### What you will do
Go through the entries and say how many lines contain the string "EvLock". The number is the whole answer.

### Provided records
(** The turn in which [can_fetch] returns to a task with rules in the
    cache that disallow its URL: the task is done, with the result
    "Disallowed by robots.txt". *)
Lemma batch_disallow_return t0 k urls cs w c w' u t' rp :
  0 <= k -> exec cs (batch_world t0 k urls) = Some w ->
  is_Some robots ->
  step c w = Some w' ->
  urls !! pick c = Some u -> tasks w' !! pick c = Some t' ->
  existsb (left_robots (pick c)) (trace (state w)) = false ->
  cache (state w') !! netloc u = Some rp ->
  rp_can_fetch rp (user_agent the_rc) u = false ->
  code t' = Ret (inr (disallowed u)).
Proof.
  intros Hk Hex Hr Hstep Hu Ht' Hleft Hc Hno.
  destruct (batch_reach _ _ _ _ _ Hk Hex) as (a & _ & -> & Hinv).
  destruct Hinv as (Hwf & Hlen & _ & (_ & [Hba _] & _) & Htr & _ & (R1 & R3) & _).
  destruct (step_world_inv _ _ _ _ Hwf Hlen Hstep)
    as (u1 & f & f' & s' & _ & Hu1 & Hf & Hn & ->).
  assert (u1 = u) as -> by congruence.
  cbn [world_of state tasks fst snd] in *.
  assert (t' = task_of u f') as ->.
  { apply tasks_of_lookup_inv in Ht' as (u0 & f0 & Hu0 & Hf0 & ->).
    rewrite list_lookup_insert_eq in Hf0 by (eapply lookup_lt_Some; eassumption).
    congruence. }
  destruct (Htr _ _ Hf) as (_ & _ & Hl). rewrite (Hl Hr) in Hleft.
  assert (holds_robots f = true -> cache a.1 !! netloc u = None) as Hheld.
  { intros Hh. apply R1. unfold fetching_host.
    rewrite (Hba _ _ Hf Hh), Hu. reflexivity. }
  cbn [task_of code].
  destruct (next_form_robots _ _ _ _ _ _ _ Hn)
    as [(Hh & _ & E & _ & Hv)
       |[(_ & _ & _ & Hmiss & E & _)
       |[(Hh & _ & E & _)
       |[(_ & _ & _ & rp' & E & Hv)
        |(Hh & _ & _ & E & _)]]]];
    rewrite E in Hc;
    change (cache (set_clock (clock a.1 + dt c) a.1)) with (cache a.1) in *.
  - destruct f; try discriminate Hleft; try discriminate Hh.
    destruct Hv as (rp0 & Hrp0 & Hv).
    assert (rp0 = rp) as -> by congruence. rewrite Hno in Hv.
    destruct f'; try discriminate Hv. reflexivity.
  - congruence.
  - rewrite (Hheld Hh) in Hc. discriminate.
  - rewrite lookup_insert_eq in Hc. injection Hc as ->. rewrite Hno in Hv.
    destruct f'; try discriminate Hv. reflexivity.
  - rewrite (Hheld Hh) in Hc. discriminate.
Qed.





Lemma reserve_and_send_facts me u n rest b s f' s' :
  (f', s') = reserve_and_send me u n rest b s ->
  f' = PageGet n rest b /\
  trace s' = EvGet me InFetch u (clock s) :: EvUnlock me RateLock :: trace s /\
  next_of the_rl u s' = (clock s + delay the_rl)%Q /\
  clock s' = clock s /\ rate_lock s' = None.
Proof.
  unfold reserve_and_send, send_request. intros [= -> ->].
  unfold set_next, next_of. destruct (per_host the_rl); cbn.
  - rewrite lookup_insert_eq. auto.
  - auto.
Qed.

(** [RateLimiter.wait] in a batch. A task that takes the lock of the
    limiter before the time of its scope goes to sleep for the difference
    with the lock held; otherwise, and when it wakes up, it reads the
    clock, sets the entry of its scope to now plus [delay], releases the
    lock and sends its request, all at once. While it sleeps nobody else
    gets the lock. *)
Lemma batch_wait t0 k urls cs w i u t :
  0 <= k -> exec cs (batch_world t0 k urls) = Some w ->
  urls !! i = Some u -> tasks w !! i = Some t ->
  (forall kk d ans w',
     code t = LockAcquire RateLock kk ->
     step (mkTurn i d ans) w = Some w' ->
     let now := (clock (state w) + d)%Q in
     let next := next_of the_rl u (state w) in
     rate_lock (state w) = None /\
     ((now < next)%Q ->
      rate_lock (state w') = Some i /\
      trace (state w')
      = EvSleep i InWait (next - now) now :: EvLock i RateLock :: trace (state w) /\
      exists t' kk', tasks w' !! i = Some t' /\
        code t' = Sleep InWait (next - now) kk' /\
        wake t' = (now + (next - now))%Q) /\
     ((next <= now)%Q ->
      rate_lock (state w') = None /\
      trace (state w')
      = EvGet i InFetch u now :: EvUnlock i RateLock :: EvLock i RateLock
          :: trace (state w) /\
      next_of the_rl u (state w') = (now + delay the_rl)%Q)) /\
  (forall sleep_for kk,
     code t = Sleep InWait sleep_for kk ->
     rate_lock (state w) = Some i /\
     (next_of the_rl u (state w) <= wake t)%Q /\
     (forall j t' kk' d ans,
        tasks w !! j = Some t' -> code t' = LockAcquire RateLock kk' ->
        step (mkTurn j d ans) w = None) /\
     (forall d ans w',
        step (mkTurn i d ans) w = Some w' ->
        let now := (clock (state w) + d)%Q in
        (wake t <= now)%Q /\
        rate_lock (state w') = None /\
        trace (state w')
        = EvGet i InFetch u now :: EvUnlock i RateLock :: trace (state w) /\
        next_of the_rl u (state w') = (now + delay the_rl)%Q)).
Proof.
  intros Hk Hex Hu Ht.
  destruct (batch_reach _ _ _ _ _ Hk Hex) as (a & _ & -> & Hinv).
  destruct Hinv as (Hwf & Hlen & _ & ([Hra _] & _) & _ & _ & _ & Htime).
  destruct a as [s fs]. cbn [world_of state tasks fst snd] in *.
  apply tasks_of_lookup_inv in Ht as (u0 & f & Hu0 & Hf & ->).
  assert (u0 = u) as -> by congruence.
  pose proof (Forall_lookup_1 _ _ _ _ Hwf Hf) as Hwff.
  split.
  - intros kk d ans w' Hc Hstep. cbn [task_of code] in Hc.
    destruct (code_of_rate_lock _ _ _ Hc) as (n & rest & b & ->).
    destruct (step_world_inv urls (s, fs) _ _ Hwf Hlen Hstep)
      as (u1 & f1 & f' & s' & _ & Hu1 & Hf1 & Hn & ->).
    cbn [pick answer dt fst snd] in *.
    assert (u1 = u) as -> by congruence.
    assert (f1 = RateAcq n rest b) as -> by congruence.
    destruct (next_form_rate_acq _ _ _ _ _ _ _ _ _ Hn)
      as [Hfree [(Hlt & -> & ->)|(Hge & Hrs)]];
      cbn [clock set_clock] in *;
      change (next_of the_rl u (set_clock (clock s + d) s))
        with (next_of the_rl u s) in *;
      (split; [exact Hfree|]); cbn [world_of state tasks fst snd].
    + apply Qltb_true in Hlt. split.
      * intros _. split; [reflexivity|]. split; [reflexivity|].
        eexists (task_of u _), _. split.
        { apply tasks_of_lookup; [assumption|].
          apply list_lookup_insert_eq. eapply lookup_lt_Some; eassumption. }
        split; reflexivity.
      * intros Hle. exfalso. lra.
    + apply Qltb_false in Hge.
      destruct (reserve_and_send_facts _ _ _ _ _ _ _ _ Hrs)
        as (_ & Htr & Hnext & _ & Hlock).
      split.
      * intros Hlt. exfalso. lra.
      * intros _. auto.
  - intros sleep_for kk Hc. cbn [task_of code wake] in Hc |- *.
    destruct (code_of_sleep_in_wait _ _ _ _ Hc) as (n & rest & b & until & ->).
    pose proof (Hra _ _ Hf eq_refl) as Hown.
    split; [assumption|]. split.
    + destruct (Htime Hwff) as (_ & _ & Hsl). apply (Hsl _ _ _ _ _ _ _ Hu Hf).
    + split.
      * intros j t' kk' d ans Ht' Hc'. unfold step, world_of.
        cbn [pick dt answer state tasks fst snd].
        destruct (Qle_bool 0 d); [|reflexivity]. rewrite Ht'.
        unfold resume. rewrite Hc'. cbn [lock_owner rate_lock set_clock].
        rewrite Hown. reflexivity.
      * intros d ans w' Hstep.
        destruct (step_world_inv urls (s, fs) _ _ Hwf Hlen Hstep)
          as (u1 & f1 & f' & s' & _ & Hu1 & Hf1 & Hn & ->).
        cbn [pick answer dt fst snd] in *.
        assert (u1 = u) as -> by congruence.
        assert (f1 = RateSleep n rest b sleep_for until) as -> by congruence.
        destruct (next_form_rate_sleep _ _ _ _ _ _ _ _ _ _ _ Hn) as [Hwake Hrs].
        destruct (reserve_and_send_facts _ _ _ _ _ _ _ _ Hrs)
          as (_ & Htr & Hnext & _ & Hlock).
        cbn [world_of state fst wake_of clock set_clock] in *. auto.
Qed.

### Completed exercise
2